12.38. The National Security Council and Secretariat should be put on a legislative basis to ensure their more effective functioning and to lend authority to their decisions.

(3) National Security Operations Centre

12.39. No National Security Operations Centre existed in 1990. We are of opinion that such a centre, as a focal point for all arms of the security and Intelligence community, would greatly enhance the capability of the State to respond to emergencies. It would provide the ultimate communications platform among the various security agencies and be the agency to issue National Security Alerts when necessary.

(4) Rationalisation of SIA, SSA and SAUTT

12.40. There needs to be rationalisation of entities such as SIA, SSA and SAUTT. One agency should be created from these three.
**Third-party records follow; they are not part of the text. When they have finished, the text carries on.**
(* ===== verification/Workload.v ===== *)
(** * One simulated broker process

    Models [NodeWorkload] of [src/src/sim/workload.h]/[workload.cpp] as an object: a broker on
    the simulated seam, the load generator, and the observer whose members are in
    [Oracle.v].  It owns the broker: it makes one when it starts and destroys it when the
    start fails.

    A [Site] is the world such a process runs in, as the broker sees it and with the
    scheduler's trace and the oracle besides. *)
From S2P Require Import Prelude Base Random RecordBatch SparseIndex Disk Segment Log Network.
From S2P Require Import RaftTypes RaftNode Broker Queue Trace Scheduler Oracle.

(** The closures a process hands to its event loop. *)
Inductive Task := TickTask | AppendTask.

Module Workload.

Section Object.
Context {G : Type} {RG : Random G}.

Record t := mk {
  node_ : Z;
  dir_ : chars;
  port_ : Z;
  peers_ : list Broker.Peer;
  config_ : NodeWorkload.Config;
  broker_ : option (Broker.t G);
  builder_ : BatchBuilder.t;
  running_ : bool }.

#[global] Instance Workload_eta : Settable t := fun x =>
  mk (node_ x) (dir_ x) (port_ x) (peers_ x) (config_ x) (broker_ x) (builder_ x) (running_ x).

(** The constructor. *)
Definition new (node : Z) (dir : chars) (port : Z) (peers : list Broker.Peer) (config : NodeWorkload.Config) : t :=
  mk node dir port peers config None BatchBuilder.new false.

Definition appends (x : t) : Z := match broker_ x with Some b => Broker.appends_ b | None => 0 end.
Definition raft_messages_sent (x : t) : Z := match broker_ x with Some b => Broker.raft_sent_ b | None => 0 end.
Definition hard_state_writes (x : t) : Z := match broker_ x with Some b => Broker.hard_state_writes_ b | None => 0 end.
Definition ticks (x : t) : Z := match broker_ x with Some b => Broker.ticks_ b | None => 0 end.
Definition is_leader (x : t) : bool := match broker_ x with Some b => Broker.is_leader b | None => false end.

(** The configuration of the broker. *)
Definition broker_config (x : t) : Broker.BrokerConfig :=
  let c := config_ x in
  Broker.mkConfig (node_ x) (dir_ x) (port_ x) (peers_ x) (NodeWorkload.raft_tick c)
    (NodeWorkload.election_timeout_ticks c) (NodeWorkload.election_timeout_jitter_ticks c)
    (NodeWorkload.heartbeat_timeout_ticks c) (32 * 1024) (NodeWorkload.fsync_hard_state c)
    (NodeWorkload.ack_on_local_append c).

Context {D : Type} {DO : Disk.t D} {N H : Type} {NO : Network.t N H} {L : Type} {LO : Timers L Task}.
Context {C : Type}.

Class Site (W : Type) := {
  site_host :: Broker.Host G D N L W;
  workload : W -> t; put_workload : t -> W -> W;
  watch : W -> NodeWorkload.Watch C; put_watch : NodeWorkload.Watch C -> W -> W }.

#[global] Instance workload_setter {W} {SO : Site W} : Setter workload := fun f w => put_workload (f (workload w)) w.
#[global] Instance watch_setter {W} {SO : Site W} : Setter watch := fun f w => put_watch (f (watch w)) w.

Section Members.
Context {W : Type} {SO : Site W} (self : H).
Implicit Type w : W.

(** ** The observer *)

(** [verify_recovery], with as many reads as there can be. *)
Definition verify_recovery w : W :=
  match broker_ (workload w) with
  | None => w
  | Some b =>
      match Broker.log_ b with
      | None => w
      | Some log =>
          let o := NodeWorkload.oracle_ (watch w) in
          match NodeWorkload.verify_recovery (node_ (workload w)) (config_ (workload w))
                  (Z.to_nat (Oracle.committed_end_ o)) log o (Broker.disk w) with
          | None => w
          | Some (o, d) => w <| Broker.disk := d |> <| watch := watch w <| NodeWorkload.oracle_ := o |> |>
          end
      end
  end.

Definition observe (o : Observation) w : W :=
  let node := node_ (workload w) in
  let tell f := w <| watch := f (watch w) |> in
  match o with
  | on_log_recovered next_offset bytes_truncated =>
      verify_recovery (tell (NodeWorkload.trace node kRecovered next_offset bytes_truncated))
  | on_raft_recovered term voted_for => tell (NodeWorkload.on_raft_recovered node term voted_for)
  | on_appended base count => tell (NodeWorkload.on_appended node base count)
  | on_fsynced end_ => tell (NodeWorkload.on_fsynced node end_)
  | on_replicated end_ => tell (NodeWorkload.on_replicated node end_)
  | on_truncated from => tell (NodeWorkload.on_truncated node from)
  | on_committed from to => tell (NodeWorkload.on_committed node from to)
  | on_campaign term => tell (NodeWorkload.on_campaign node term)
  | on_vote term candidate => tell (NodeWorkload.on_vote node term candidate)
  | on_became_leader term log_end => tell (NodeWorkload.on_became_leader node term log_end)
  | on_stepped_down term leader => tell (NodeWorkload.on_stepped_down node term leader)
  | on_hard_state_persisted term voted_for => tell (NodeWorkload.on_hard_state_persisted node term voted_for)
  | on_protocol_error what a b => tell (NodeWorkload.on_protocol_error node what a b)
  end.

(** ** The load generator *)

Definition schedule_append w : W :=
  if negb (running_ (workload w)) then w
  else
    let c := config_ (workload w) in
    let '(jitter, g) := next_in_range 0 (NodeWorkload.append_jitter c) (Broker.rng w) in
    let w := w <| Broker.rng := g |> in
    w <| Broker.loop := add_timer_after (NodeWorkload.append_interval c + jitter) AppendTask (Broker.loop w) |>.

(** The records of a batch, until one does not fit. *)
Fixpoint add_payloads (n : nat) (offset : Z) (b : BatchBuilder.t) : bool * BatchBuilder.t :=
  match n with
  | O => (true, b)
  | S n' =>
      match BatchBuilder.add_record b (payload_for offset) with
      | (fail _, b) => (false, b)
      | (Ok _, b) => add_payloads n' (u64 (offset + 1)) b
      end
  end.

Definition do_append w : W :=
  let x := workload w in
  match broker_ x with
  | None => w
  | Some b =>
      if negb (running_ x) then w
      else
        match Broker.log_ b with
        | None => w
        | Some log =>
            let expected := Log.next_offset_ log in
            let '(added, builder) :=
              add_payloads (Z.to_nat (NodeWorkload.records_per_batch (config_ x))) expected (BatchBuilder.clear (builder_ x)) in
            let w := w <| workload := workload w <| builder_ := builder |> |> in
            if negb added then schedule_append w
            else
              let committed_before := Oracle.committed_end_ (NodeWorkload.oracle_ (watch w)) in
              let '(assigned, builder, w) := Broker.propose self observe builder w in
              let w := w <| workload := workload w <| builder_ := builder |> |> in
              match assigned with
              | fail _ => schedule_append w
              | Ok offset =>
                  if offset <? committed_before
                  then w <| watch := NodeWorkload.tell (Oracle.violation "I2"
                              (describe (node_ x) "offset went backwards after recovery" offset committed_before)) (watch w) |>
                  else schedule_append w
              end
        end
  end.

(** ** Starting and stopping *)

(** [broker_.reset()] *)
Definition reset_broker w : W :=
  match broker_ (workload w) with
  | None => w
  | Some _ =>
      let w := Broker.destroy w in
      w <| workload := workload w <| broker_ := None |> |>
  end.

Definition start w : Status * W :=
  let w := w <| workload := workload w <| broker_ := Some (Broker.new (broker_config (workload w)) true) |> |> in
  match Broker.start self TickTask observe w with
  | (fail e, w) => (fail e, reset_broker w)
  | (Ok _, w) =>
      if negb (Oracle.ok (NodeWorkload.oracle_ (watch w))) then (Ok tt, w)
      else
        let w := w <| workload := workload w <| running_ := true |> |> in
        (Ok tt, schedule_append w)
  end.

(** Running a closure of the event loop. *)
Definition call (k : Task) w : W :=
  match k with
  | TickTask => Broker.on_tick self TickTask observe w
  | AppendTask => do_append w
  end.

End Members.

End Object.

#[global] Arguments t : clear implicits.
#[global] Arguments Site : clear implicits.

End Workload.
Duplication of effort was evident when these three agencies were in operation. Moreover, the relationship of such agencies to the Police Service needs to be carefully thought out to ensure that there is no duplication of function and effort and that lines of authority and command are clear. The objective should be to establish a symbiotic and collaborative relationship among the agencies.

12.41. The Commission accepts and supports the view that specific units/entities should be established to target specific types of criminal activity, e.g. drugs and arms trafficking. The Commission also accepts that Intelligence-gathering is indispensable to success in the war against crime. Thus, such anti crime structures that are finally developed should have Intelligence-gathering capabilities. But all Intelligence-gathering should be coordinated and shared through the aegis of the Secretariat of the NSC.

(5) National Intelligence Superstructure

12.42. The Commission received strong recommendation that it is necessary to rationalize the disparate agencies which provide Intelligence and consolidate them into one composite authority in the nature of a national security superstructure. This body should have its own staff and a compensation package designed to attract “the brightest and best” analysts and operatives.

The appointment of the Head of this organisation should be made by the President on the advice of the Prime Minister after written consultation with the Leader of the Opposition.

This superstructural organisation should, as far as practicable, be comprised of civilians, duly polygraphed and specially trained. Recruitment of personnel from the Military and/or Police should be avoided. Analysts should be assigned to target particular objects of attention, e.g. arms trafficking, drug trafficking and gangs but be ‘cross-trained’ in the event of unavailability of personnel.

12.43. The Commission is of the view, however, that the operations and modalities of such an over-arching structure should be carefully thought out to avoid undue bureaucracy, infiltration, corruption and cross-contamination.

(6) Heads of Security Meetings

12.44. The issues of tasking and coordinating within the security structures require attention. The NSC will often only be able to give approval to or guidelines for action or response. Who carries out a particular task and who co-ordinates action or response may become problematic.

12.45. We recommend that Meetings of Heads of Security should be institutionalised, perhaps convened every two weeks. These Meetings would require the attendance of the Heads of the Protective Services, Customs, Immigration and Prisons. They should be chaired by the Minister of National Security. It is important to involve the Prisons. Indeed, consideration should be given to making the Prisons an Intelligence Cell. Prisoners plan criminal activity from within the confines of a Prison and often disclose information about previous criminal activities during their incarceration.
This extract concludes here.